Dissolution method development – a practice which causes confusion and hinders in product evaluation

In my opinion, current practices of method development have not only caused the biggest confusion in the industry but also hindered in an appropriate evaluation of drug products using dissolution (release) testing itself.

Current practices of method development suggest that an analyst is to “fish” (seek) experimental conditions, such as choice of an apparatus (paddle/basket), rpm, buffer, pH to establish UNKNOWN dissolution characteristics of a product. Normally, it is suggested that an analyst should have a number of formulations with presumed dissolution characteristics and the analyst should seek experimental conditions which would reflect his/her “presumed” product characteristics. Such practices are often also referred to as developing “discriminating” and/or “lot-to-lot consistency check” methods.
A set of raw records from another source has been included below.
(** The loop never clears the flag. *)
Lemma walk_ambiguous_sticky maxDepth fuel : forall f,
  ambiguous f = true -> ambiguous (walk w maxDepth fuel f) = true.
Proof.
  induction fuel as [|fuel IH]; intros f Hf; cbn [walk];
    destruct (depth f <? maxDepth); try assumption.
  cbv zeta. cbn [incrementDepth heap currentNode].
  destruct (heap f !! currentNode f) as [node|]; [|assumption].
  destruct (findParentNode w node) as [parentNode|].
  - apply IH. unfold advance. cbn [ambiguous incrementDepth].
    rewrite Hf. now destruct (String.eqb _ _).
  - unfold markLastAsSource. cbn [chain incrementDepth].
    destruct (last (chain f)); exact Hf.
Qed.

(** A walk that can always go on uses every lookup it is allowed. *)
Lemma hops_full (reachable : PropNode.t -> Prop) :
  (forall nd, reachable nd ->
     exists p, findParentNode w nd = Some p /\ reachable p) ->
  forall n nd, reachable nd -> length (hops w n nd) = n.
Proof.
  intros Hstep. induction n as [|n IH]; intros nd Hnd; [reflexivity|].
  cbn [hops]. destruct (Hstep nd Hnd) as (p & -> & Hp).
  cbn [length]. now rewrite (IH p Hp).
Qed.

End TraceFacts.

(** * The claims *)

Section Claims.

Variable w : World.

(** C1. Every chain [buildPropChain] returns is non-empty and its first
    node is labelled SOURCE; in a chain of more than one node the last
    node is labelled DEFINITION and every node in between USAGE; the
    sole node of a chain of one is the node created as the DEFINITION of
    the request, and it carries the label SOURCE. *)
Theorem buildPropChain_classification filePath componentName propName t :
  buildPropChain w filePath componentName propName = Some t ->
  let len := length (PropTrace.chain t) in
  1 <= len
  /\ (exists first, PropTrace.nodeAt t 0 = Some first /\ PropNode.type first = SOURCE)
  /\ (1 < len ->
      exists final, PropTrace.nodeAt t (len - 1) = Some final
                    /\ PropNode.type final = DEFINITION)
  /\ (forall i, 0 < i < len - 1 ->
      exists nd, PropTrace.nodeAt t i = Some nd /\ PropNode.type nd = USAGE)
  /\ (len = 1 ->
      exists lineCode,
        PropTrace.nodeAt t 0
        = Some (PropNode.setType SOURCE
                  (definitionNode filePath componentName propName lineCode))).
Proof.
  intros Ht len.
  destruct (buildPropChainWith_nodes w _ _ _ _ _ Ht)
    as (components & _ & Hlen & _ & _ & _ & Hnodes).
  cbv zeta in Hlen, Hnodes. fold len in Hlen. rewrite <- Hlen in Hnodes.
  assert (1 <= len) as Hpos by (rewrite Hlen; simpl; lia).
  split; [assumption|]. repeat split.
  - destruct (Hnodes 0 ltac:(lia)) as (nd & _ & _ & Hnd). eauto.
  - intros Hmany. destruct (Hnodes (len - 1) ltac:(lia)) as (nd & _ & _ & Hnd).
    eexists. split; [exact Hnd|]. cbn [PropNode.type PropNode.setType]. unfold finalType.
    destruct (Nat.eqb_spec (len - 1) 0); [lia|]. now rewrite Nat.eqb_refl.
  - intros i Hi. destruct (Hnodes i ltac:(lia)) as (nd & _ & _ & Hnd).
    eexists. split; [exact Hnd|]. cbn [PropNode.type PropNode.setType]. unfold finalType.
    destruct (Nat.eqb_spec i 0); [lia|]. destruct (Nat.eqb_spec i (len - 1)); [lia|].
    reflexivity.
  - intros Hone. destruct (Hnodes 0 ltac:(lia)) as (nd & Hnd & _ & Hat).
    rewrite Hone in Hnd. cbn in Hnd. injection Hnd as <-.
    eexists. rewrite Hat. reflexivity.
Qed.
(** * Nostipedia key engine: secp256k1 arithmetic and the bech32 key codec

    A shallow embedding of [src/crypto.js] (the [Crypto] and [Bech32]
    objects, and of the [AsciiDoc] object its block parser [parse] and
    [normalizeWikilink]) and of [createEvent] of [src/nostr.js], together
    with the properties stated for them.  The group law of the curve is
    proved over a field and carried to [pointAdd] through the residues of
    the coordinates modulo [P].

    JavaScript numbers that the code treats as 32-bit integers (the operands
    of [<<], [>>], [&], [|], [^]) are integers of [Z] with the [ToInt32]
    wrap-around written out; [BigInt] values are unbounded integers of [Z];
    strings are lists of UTF-16 code units; typed arrays and arrays of
    numbers are lists. *)

From Stdlib Require Import ZArith Lia Bool String Ascii List Znumtheory.
From Stdlib Require Import Field Zmod.ZmodDef Zmod.ZmodBase Zmod.ZmodInv.
From Bignums Require Import BigZ.
Import ListNotations.
Open Scope Z_scope.

(** ** Outcomes of a call *)

(** A call returns a value, throws an [Error] with a message, or does not
    terminate. *)
Inductive outcome (A : Type) : Type :=
| Ok (a : A)
| Throw (msg : string)
| Hang.
Arguments Ok {A} a.
Arguments Throw {A} msg.
Arguments Hang {A}.

Definition bind {A B} (o : outcome A) (k : A -> outcome B) : outcome B :=
  match o with
  | Ok a => k a
  | Throw m => Throw m
  | Hang => Hang
  end.

Notation "x <- o ;; k" := (bind o (fun x => k))
  (at level 61, o at next level, right associativity).
Notation "' pat <- o ;; k" := (bind o (fun x => match x with pat => k end))
  (at level 61, pat pattern, o at next level, right associativity).

(** ** JavaScript primitives *)

Module JS.

(** [ToInt32]: reduction modulo [2^32] into the signed range. *)
Definition toInt32 (x : Z) : Z := (x + 2 ^ 31) mod 2 ^ 32 - 2 ^ 31.

(** [a << b]: both operands are converted, the shift count is taken
    modulo 32 and the result wraps. *)
Definition shl (a b : Z) : Z := toInt32 (Z.shiftl (toInt32 a) (b mod 32)).

(** [a >> b]: sign-propagating right shift. *)
Definition sar (a b : Z) : Z := Z.shiftr (toInt32 a) (b mod 32).

(** [a & b], [a | b], [a ^ b] on the two's complement of the operands;
    [Z]'s bitwise operations are the two's complement ones, and they keep
    the signed 32-bit range. *)
Definition band (a b : Z) : Z := Z.land (toInt32 a) (toInt32 b).
Definition bor (a b : Z) : Z := Z.lor (toInt32 a) (toInt32 b).
Definition bxor (a b : Z) : Z := Z.lxor (toInt32 a) (toInt32 b).

(** A string is the list of its UTF-16 code units. *)
Definition jsstring := list Z.

Definition code (c : ascii) : Z := Z.of_nat (nat_of_ascii c).

Fixpoint lit (s : string) : jsstring :=
  match s with
  | EmptyString => []
  | String c r => code c :: lit r
  end.

(** [s[d]] for a number [d]: the one-unit string at an index inside the
    string, [undefined] anywhere else. *)
Definition index (s : jsstring) (d : Z) : option Z :=
  if (0 <=? d) && (d <? Z.of_nat (length s)) then nth_error s (Z.to_nat d)
  else None.

(** String concatenation [result += x] where [x] may be [undefined]. *)
Definition appendIndexed (result : jsstring) (x : option Z) : jsstring :=
  result ++ match x with Some c => [c] | None => lit "undefined" end.

(** [s.indexOf(c)] for a one-unit string [c]: first position or [-1]. *)
Fixpoint indexOfFrom (s : jsstring) (c : Z) (i : Z) : Z :=
  match s with
  | [] => -1
  | x :: r => if x =? c then i else indexOfFrom r c (i + 1)
  end.
Definition indexOf (s : jsstring) (c : Z) : Z := indexOfFrom s c 0.

(** [s.lastIndexOf(c)] for a one-unit string [c]: last position or [-1]. *)
Fixpoint lastIndexOfFrom (s : jsstring) (c : Z) (i found : Z) : Z :=
  match s with
  | [] => found
  | x :: r => lastIndexOfFrom r c (i + 1) (if x =? c then i else found)
  end.
Definition lastIndexOf (s : jsstring) (c : Z) : Z := lastIndexOfFrom s c 0 (-1).

(** [s.substring(0, pos)] and the units from [pos] on, for [0 <= pos]. *)
Definition substring0 (s : jsstring) (pos : Z) : jsstring := firstn (Z.to_nat pos) s.
Definition unitsFrom (s : jsstring) (pos : Z) : jsstring := skipn (Z.to_nat pos) s.

(** [a.slice(0, -k)]: all but the last [k] elements. *)
Definition sliceDropLast {A} (a : list A) (k : nat) : list A :=
  firstn (length a - k) a.

(** [s.padStart(n, "0")]. *)
Definition padStart (n : nat) (s : jsstring) : jsstring :=
  repeat 48 (n - length s) ++ s.

(** The value of a hexadecimal digit, upper or lower case. *)
Definition hexDigitValue (c : Z) : option Z :=
  if (48 <=? c) && (c <=? 57) then Some (c - 48)
  else if (97 <=? c) && (c <=? 102) then Some (c - 87)
  else if (65 <=? c) && (c <=? 70) then Some (c - 55)
  else None.

(** The lower-case digit [toString(16)] writes for [0 <= d < 16]. *)
Definition hexDigit (d : Z) : Z := if d <? 10 then 48 + d else 87 + d.

(** The digits of [n >= 0] in radix 16, most significant first. *)
Fixpoint digits16 (fuel : nat) (n : Z) (acc : jsstring) : jsstring :=
  match fuel with
  | O => acc
  | S fuel' =>
      let acc' := hexDigit (n mod 16) :: acc in
      if n <? 16 then acc' else digits16 fuel' (n / 16) acc'
  end.

(** [n.toString(16)] for an integer number or a BigInt. *)
Definition toString16 (n : Z) : jsstring :=
  if n <? 0 then 45 :: digits16 (S (Z.to_nat (Z.log2 (- n)))) (- n) []
  else digits16 (S (Z.to_nat (Z.log2 n))) n [].

(** White space and line terminators, as [parseInt] and the string to
    BigInt conversion skip them. *)
Definition isWhiteSpace (c : Z) : bool :=
  (c =? 9) || (c =? 10) || (c =? 11) || (c =? 12) || (c =? 13) || (c =? 32)
  || (c =? 160) || (c =? 5760) || ((8192 <=? c) && (c <=? 8202))
  || (c =? 8232) || (c =? 8233) || (c =? 8239) || (c =? 8287)
  || (c =? 12288) || (c =? 65279).

Fixpoint trimStart (s : jsstring) : jsstring :=
  match s with
  | c :: r => if isWhiteSpace c then trimStart r else s
  | [] => []
  end.

Definition trimEnd (s : jsstring) : jsstring := rev (trimStart (rev s)).

(** The value of the longest prefix of hexadecimal digits; [None] when the
    prefix is empty. *)
Fixpoint hexPrefix (s : jsstring) (acc : Z) (seen : bool) : option Z :=
  match s with
  | c :: r =>
      match hexDigitValue c with
      | Some d => hexPrefix r (acc * 16 + d) true
      | None => if seen then Some acc else None
      end
  | [] => if seen then Some acc else None
  end.

(** [parseInt(s, 16)]; [None] is [NaN].  The result is exact for the
    strings of at most two units the code passes. *)
Definition parseInt16 (s : jsstring) : option Z :=
  let s := trimStart s in
  let '(sign, s) :=
    match s with
    | 45 :: r => (-1, r)
    | 43 :: r => (1, r)
    | _ => (1, s)
    end in
  let s :=
    match s with
    | 48 :: 120 :: r => r
    | 48 :: 88 :: r => r
    | _ => s
    end in
  option_map (Z.mul sign) (hexPrefix s 0 false).

(** The value of a string made of hexadecimal digits only. *)
Fixpoint hexAll (s : jsstring) (acc : Z) : option Z :=
  match s with
  | c :: r =>
      match hexDigitValue c with
      | Some d => hexAll r (acc * 16 + d)
      | None => None
      end
  | [] => Some acc
  end.

(** [BigInt("0x" + s)]: surrounding white space is trimmed (none can
    precede the prefix), and what follows the prefix must be one or more
    hexadecimal digits; anything else is a [SyntaxError]. *)
Definition bigIntOfHex (s : jsstring) : outcome Z :=
  match trimEnd s with
  | [] => Throw "SyntaxError"
  | t => match hexAll t 0 with
         | Some v => Ok v
         | None => Throw "SyntaxError"
         end
  end.

(** Storing a number into a [Uint8Array]: [NaN] becomes 0, an integer is
    reduced modulo 256. *)
Definition toUint8 (v : option Z) : Z :=
  match v with
  | Some n => n mod 256
  | None => 0
  end.

End JS.

(** ** The [Crypto] object: secp256k1 *)

Module Crypto.
Import JS.

(** Curve parameters. *)
Definition P : Z := 0xFFFFFFFFFFFFFFFFFFFFFFFFFFFFFFFFFFFFFFFFFFFFFFFFFFFFFFFEFFFFFC2F.
Definition N : Z := 0xFFFFFFFFFFFFFFFFFFFFFFFFFFFFFFFEBAAEDCE6AF48A03BBFD25E8CD0364141.
Definition Gx : Z := 0x79BE667EF9DCBBAC55A06295CE870B07029BFCDB2DCE28D959F2815B16F81798.
Definition Gy : Z := 0x483ADA7726A3C4655DA4FBFC0E1108A8FD17B448A68554199C47D08FFB10D4B8.

(** [mod(a, b)]: BigInt [%] is the truncated remainder, [Z.rem].  The
    program only passes [P] and [N] as [b]; a zero [b], on which [%]
    raises, is outside this model. *)
Definition mod_ (a b : Z) : Z :=
  let result := Z.rem a b in
  if result >=? 0 then result else b + result.

(** The [while (low > 1n)] loop of [modInverse]; BigInt [/] truncates,
    [Z.quot].  [None]: the fuel ran out. *)
Fixpoint inverseLoop (fuel : nat) (lm hm low high : Z) : option Z :=
  if low >? 1 then
    match fuel with
    | O => None
    | S fuel' =>
        let r := Z.quot high low in
        let nm := hm - lm * r in
        let nw := high - low * r in
        inverseLoop fuel' nm lm nw low
    end
  else Some lm.

(** [modInverse(a, m)].  The product [low * high] at least halves at each
    turn of the loop, which bounds the number of turns for a positive [m]
    (lemma [inverseLoop_terminates]); the last branch is never taken then. *)
Definition modInverse (a m : Z) : Z :=
  let a := mod_ a m in
  if a =? 0 then 0
  else
    let low := mod_ a m in
    match inverseLoop (S (Z.to_nat (Z.log2 (low * m)))) 1 0 low m with
    | Some lm => mod_ lm m
    | None => 0
    end.

(** A point is [null] or a pair [[x, y]]. *)
Definition point := option (Z * Z).

Definition pointAdd (p1 p2 : point) : point :=
  match p1, p2 with
  | None, _ => p2
  | _, None => p1
  | Some (x1, y1), Some (x2, y2) =>
      if (x1 =? x2) && (y1 =? y2) then
        let s := mod_ (mod_ (3 * x1 * x1) P * modInverse (2 * y1) P) P in
        let x3 := mod_ (s * s - 2 * x1) P in
        let y3 := mod_ (s * (x1 - x3) - y1) P in
        Some (x3, y3)
      else if x1 =? x2 then None
      else
        let s := mod_ (mod_ (y2 - y1) P * modInverse (mod_ (x2 - x1) P) P) P in
        let x3 := mod_ (s * s - x1 - x2) P in
        let y3 := mod_ (s * (x1 - x3) - y1) P in
        Some (x3, y3)
  end.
Similarly, the above mentioned practice of “fishing” (seeking) experimental conditions will be considered as developing a bio-relevant method if the analyst tries to match dissolution results with in vivo results (bioavailability/bioequivalence).

Therefore, in practice, an analyst would never know the true product dissolution characteristics but would select experimental conditions which would fit his/her expectations. It is therefore, critical to understand that as it stands now, an analyst or a product developer will never know the true dissolution characteristics of its product. Each and every analyst/product developer is occupied with “developing” dissolution methods which in reality should not be their assignment. Their objective is to develop a product based on its dissolution characteristics, using a standardized and well accepted dissolution method. This is similar to an analogy in which each and every laboratory would be busy in developing their own thermometers and weighing balances to be used for monitoring temperatures and weighing substances, respectively.

It is therefore, essential to note that the pharmaceutical industry requires a standard dissolution tester along with its associated experimental conditions capable of providing dissolution characteristics of pharmaceutical products. The crescent-shape spindle has been developed with these thoughts in mind, which appears to offer a powerful solution to the current confusion and avoids the unnecessary practices of method development.